Et pourtant, société du spectacle oblige, le barème du désir demeure essentiellement visuel. Il s’agit, entre autres, d’une question de primeur chronologique. Comme l’expliquent Peggy Chekroun, professeure en psychologie sociale à Paris Nanterre, et Jean-Baptiste Légal, maître de conférences à Paris Nanterre, « l’apparence physique est bien souvent la première information dont nous disposons sur autrui. A partir de ce jugement, en quelques centaines de millisecondes seulement, nous inférons spontanément les traits de personnalité d’un individu. »

Ce jugement peut aller jusqu’au coup de foudre, et déborde largement des questions purement sexuelles. En vertu d’une association millénaire entre « le beau » et « le bon » (association qui informe également notre rapport à la nourriture), nous prêtons inconsciemment aux belles et aux beaux tout un tas de valeurs enviables : d’ailleurs, quand on parle de « belles personnes », la connotation est morale. On se les représente comme plus sociables, plus sensibles, prospères, efficaces, à l’aise ; les « belles personnes » obtiennent de meilleurs salaires, des promotions plus rapides… Et elles écopent même de peines de prison plus légères.

Ces stéréotypes fonctionnent, par renforcement positif, comme des prophéties autoréalisatrices : si vous traitez quelqu’un avec des égards, si vous l’encouragez à longueur de temps tout en lui pardonnant ses erreurs, alors, effectivement, ses chances de réussir sont plus élevées. Les gagnant(e)s à la loterie génétique ont donc tendance à gagner à toutes les autres loteries. Y compris amoureuses et sexuelles.

Préférences culturelles

Chekroun et Légal rappellent à ce sujet que « les personnes n’ayant pas un physique jugé agréable font davantage l’objet de comportements d’évitement, et sont globalement moins choisies ou désirées. Dans le cadre des relations intimes, il existe un lien entre le degré d’attractivité physique des femmes et leur probabilité de trouver un mari ayant un degré d’éducation et des revenus élevés ».

Faut-il en déduire que nous autres simples mortels, dotés d’un grand nez et d’une petite bouche, sommes fichus pour la grande aventure érotique ? Pas si vite, camarades. En effet, parler de « la » rencontre au singulier constitue un raccourci injuste. Comme l’explique Jean-François Marmion, sous la direction duquel Psychologie des beaux et des moches a été publié, « c’est une deuxième rencontre qui prend place par la conversation, l’émotion, l’attention. Une deuxième chance. Et là, tout est possible ».

Cette deuxième rencontre permet de passer du tout-visuel à d’autres formes de cristallisations sexuelles (par exemple, sont qualifiées de « sapiosexuelles » les personnes pour lesquelles l’intelligence prime sur l’apparence).

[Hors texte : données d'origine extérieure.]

Lemma linesFrom_open l : Forall (fun c => c <> newline) l -> forall acc, linesFrom acc l = [].
Proof. induction 1 as [|c l Hc _ IH]; intros acc; simpl; [done|]. by rewrite bool_decide_eq_false_2. Qed.

Lemma linesFrom_line l : Forall (fun c => c <> newline) l -> forall acc,
  linesFrom acc (l ++ [newline]) = [reverse acc ++ l].
Proof.
  induction 1 as [|c l Hc _ IH]; intros acc; simpl; [by rewrite app_nil_r|].
  rewrite bool_decide_eq_false_2 by done. by rewrite IH, reverse_cons, <- app_assoc.
Qed.

Lemma readLines_app l1 l2 : complete l1 -> readLines (l1 ++ l2) = readLines l1 ++ readLines l2.
Proof.
  intros [-> |[l ->]]; [done|]. unfold readLines, splitLines. by rewrite linesFrom_app, omap_app.
Qed.

Lemma readLines_line l : Forall (fun c => c <> newline) l -> readLines (l ++ [newline]) = option_list (parse l).
Proof. intros H. unfold readLines, splitLines. rewrite linesFrom_line by done. simpl. by destruct (parse l). Qed.

Lemma readLines_open l : Forall (fun c => c <> newline) l -> readLines l = [].
Proof. intros H. unfold readLines, splitLines. by rewrite linesFrom_open. Qed.

Lemma complete_line l1 l2 : complete (l1 ++ l2 ++ [newline]).
Proof. right. exists (l1 ++ l2). by rewrite app_assoc. Qed.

Notons par ailleurs que les beaux gosses et les sublimes princesses subissent leurs propres discriminations. On les suspecte volontiers d’être stupides. Et puis, sexuellement, leur privilège peut se retourner en fiasco : il y a des physiques tellement intimidants que les érections ne tiennent pas du tout, ou pas longtemps.

Par ailleurs, la situation n’est pas aussi manichéenne que les grandes études sur l’attractivité le laissent entendre. La beauté résulte peut-être de facteurs évolutionnaires (la symétrie et la néoténie expriment le potentiel reproducteur), mais elle n’est pas pour autant étanche à nos préférences culturelles. Si vous êtes bon chic bon genre, le charme des punks à chiens vous laissera de marbre. Si vous vivez en communauté dans le Larzac, les codes kitsch de la beauté Instagram (avec ses poses, ses filtres) vous révulseront sans doute.

« Body positive »

L’attraction repose également sur une habituation : un visage « moyen » l’est nécessairement dans un contexte donné. Ce qui signifie qu’en plaçant sur le devant de la scène des personnes pour l’instant exclues des représentations (parce qu’elles sont grosses, vieilles, en situation de handicap, etc.) nous pouvons faire bouger certaines lignes.

Il ne s’agit pas de déplacer les codes esthétiques (donc de remplacer de l’arbitraire par de l’arbitraire), mais de les étendre. C’est cette petite révolution qu’essaie de produire le mouvement « body positive ».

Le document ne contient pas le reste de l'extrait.